§ **What is being asked**:
The expected answer holds every line from the first line of the data below through the line containing "- [src/utility/emailReader.ts]: [extractEmailBody]", exactly as written, and no other line.

§ **Stored data entries**:
================

(** * Expense extraction: a shallow embedding of the extraction engine

    The two source files embedded here are

    - [src/utility/getEmailExpense.ts]: [extractAmounts], [determineCategory],
      [createTitle] and [handleGetEmailExpense] (the text pipeline);
    - the bill-scanning module ([handleGetInvoiceData]): the validation and
      normalisation that follows [extractJSON] (the structured pipeline).

    Three callers of the text pipeline are embedded with them:

    - [src/utility/emailReader.ts]: [extractEmailBody] and
      [readEmailsFromSender], the latter as a function of the collection of
      processed emails, with the mail service and the collection as
      parameters;
    - [src/utility/cronScheduler.ts]: [keywordToCategory] and [getSpendType],
      which gives a stored expense its type;
    - [src/model/user.model.ts]: the [enum] of that type.

    JavaScript values are modelled as follows.

    - A [number] is an IEEE-754 binary64 value, taken from the Standard
      Library's [SpecFloat] with [prec = 53] and [emax = 1024].
    - A string is a Rocq [string], one [ascii] per UTF-16 code unit: the
      texts covered are those whose code units lie below 256 (ISO 8859-1).
    - A regular expression is a syntax tree run by a backtracking matcher
      with JavaScript's priorities (greedy quantifiers, left alternative
      first). *)

From Stdlib Require Import ZArith List String Ascii Bool Lia.
From Stdlib Require Import Permutation Sorted.
From Stdlib Require Import Floats.SpecFloat.
Import ListNotations.

Local Open Scope string_scope.
Local Open Scope list_scope.

(** ** Numbers *)

Module Num.

Definition prec : Z := 53.
Definition emax : Z := 1024.

Definition number : Type := spec_float.

Definition NaN : number := S754_nan.
Definition zero : number := S754_zero false.
Definition Infinity : number := S754_infinity false.

Definition add : number -> number -> number := SFadd prec emax.
Definition sub : number -> number -> number := SFsub prec emax.
Definition abs : number -> number := SFabs.
Definition ltb : number -> number -> bool := SFltb.
Definition leb : number -> number -> bool := SFleb.
Definition eqb : number -> number -> bool := SFeqb.

Definition isNaN (x : number) : bool :=
  match x with S754_nan => true | _ => false end.

Definition isFinite (x : number) : bool :=
  match x with S754_zero _ | S754_finite _ _ _ => true | _ => false end.

(** The integer [z] as a number (exact below 2^53). *)
Definition of_Z (z : Z) : number := binary_normalize prec emax z 0 false.

(** The number nearest to the fraction [n / d] (ties to even), for [0 <= n]
    and [0 < d]: the value of a decimal literal or of a parsed decimal
    string. The quotient is taken with the bits that the division of the
    library takes, then rounded as the library rounds. *)
Definition round_ratio (n d : Z) : number :=
  match n with
  | Z0 => zero
  | Zpos _ =>
      let '(q, e, l) := SFdiv_core_binary prec emax n 0 d 0 in
      binary_round_aux prec emax false q e l
  | Zneg _ => NaN
  end.

Definition neg (x : number) : number := SFopp x.

(** The least exponent of a number, and the size of a non-negative number
    in units of [2 ^ emin]; [None] stands for [Infinity]. *)
Definition emin : Z := SpecFloat.emin prec emax.

Definition units (x : number) : option Z :=
  match x with
  | S754_zero _ => Some 0%Z
  | S754_finite _ m e => Some (Zpos m * 2 ^ (e - emin))%Z
  | _ => None
  end.

Definition units_lt (a b : option Z) : Prop :=
  match a, b with
  | Some x, Some y => (x < y)%Z
  | Some _, None => True
  | None, _ => False
  end.

(** The exponent of a finite number is not below [emin]. *)
Definition exponent_ok (x : number) : Prop :=
  match x with
  | S754_finite _ _ e => (emin <= e)%Z
  | _ => True
  end.

(** A number that the scan can record: positive, with a regular
    exponent. *)
Definition recordable (x : number) : Prop :=
  ltb zero x = true /\ exponent_ok x.

End Num.

Import Num.

(** ** Strings *)

Module Str.

Definition code (c : ascii) : nat := nat_of_ascii c.

Definition between (lo hi : nat) (c : ascii) : bool :=
  (lo <=? code c)%nat && (code c <=? hi)%nat.

Definition isDigit (c : ascii) : bool := between 48 57 c.
Definition isUpper (c : ascii) : bool := between 65 90 c.
Definition isLower (c : ascii) : bool := between 97 122 c.

(** White space and line terminators ([\s], [trim]): TAB, LF, VT, FF, CR,
    SP and NBSP are the ones below 256. *)
Definition isSpace (c : ascii) : bool :=
  between 9 13 c || (code c =? 32)%nat || (code c =? 160)%nat.

(** [toLowerCase] on one code unit: A-Z, and the upper-case letters of the
    Latin-1 supplement (U+00C0..U+00DE but U+00D7), move 32 up. *)
Definition lowerChar (c : ascii) : ascii :=
  if isUpper c || (between 192 222 c && negb (code c =? 215)%nat)
  then ascii_of_nat (code c + 32) else c.

(** The upper-case form that the matcher compares under the [i] flag.
    U+00B5 and U+00FF, whose upper case lies beyond U+00FF, are left as
    they are: they can only be compared with the letters of a pattern,
    which are all in A-Z and a-z here. *)
Definition canonChar (c : ascii) : ascii :=
  if isLower c || (between 224 254 c && negb (code c =? 247)%nat)
  then ascii_of_nat (code c - 32) else c.

Fixpoint toLowerCase (s : string) : string :=
  match s with
  | EmptyString => EmptyString
  | String c s' => String (lowerChar c) (toLowerCase s')
  end.

Fixpoint take (n : nat) (s : string) : string :=
  match n, s with
  | S n', String c s' => String c (take n' s')
  | _, _ => EmptyString
  end.

Fixpoint drop (n : nat) (s : string) : string :=
  match n, s with
  | S n', String _ s' => drop n' s'
  | _, _ => s
  end.

(** [s.substring(start, end)]: both ends are clamped to [0, s.length] and
    swapped when [start > end]. *)
Definition substring (s : string) (i j : Z) : string :=
  let clamp := fun k : Z =>
    Z.to_nat (Z.min (Z.max 0 k) (Z.of_nat (String.length s))) in
  let lo := Nat.min (clamp i) (clamp j) in
  let hi := Nat.max (clamp i) (clamp j) in
  take (hi - lo) (drop lo s).

(** [text.includes(keyword)]. *)
Fixpoint includes (text keyword : string) : bool :=
  if prefix keyword text then true
  else match text with
       | EmptyString => false
       | String _ text' => includes text' keyword
       end.

(** [text.replace(pattern, "")] with a string pattern: the first occurrence
    of [pattern] is removed. *)
Fixpoint remove_first (text pattern : string) : string :=
  if prefix pattern text then drop (String.length pattern) text
  else match text with
       | EmptyString => EmptyString
       | String c text' => String c (remove_first text' pattern)
       end.

Fixpoint trimStart (s : string) : string :=
  match s with
  | String c s' => if isSpace c then trimStart s' else s
  | EmptyString => EmptyString
  end.

Fixpoint trimEnd (s : string) : string :=
  match s with
  | EmptyString => EmptyString
  | String c s' =>
      match trimEnd s' with
      | EmptyString => if isSpace c then EmptyString else String c EmptyString
      | t => String c t
      end
  end.

Definition trim (s : string) : string := trimEnd (trimStart s).

(** [s.replace(/,/g, "")]. *)
Fixpoint remove_commas (s : string) : string :=
  match s with
  | EmptyString => EmptyString
  | String c s' =>
      if (code c =? 44)%nat then remove_commas s'
      else String c (remove_commas s')
  end.

(** The longest prefix of decimal digits, as (value, how many, rest). *)
Fixpoint digits (acc : Z) (count : nat) (s : string) : Z * nat * string :=
  match s with
  | String c s' =>
      if isDigit c
      then digits (10 * acc + Z.of_nat (code c - 48)) (S count) s'
      else (acc, count, s)
  | EmptyString => (acc, count, s)
  end.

================

§ **Exercise answer**:
(** * Expense extraction: a shallow embedding of the extraction engine

    The two source files embedded here are

    - [src/utility/getEmailExpense.ts]: [extractAmounts], [determineCategory],
      [createTitle] and [handleGetEmailExpense] (the text pipeline);
    - the bill-scanning module ([handleGetInvoiceData]): the validation and
      normalisation that follows [extractJSON] (the structured pipeline).

    Three callers of the text pipeline are embedded with them:

    - [src/utility/emailReader.ts]: [extractEmailBody] and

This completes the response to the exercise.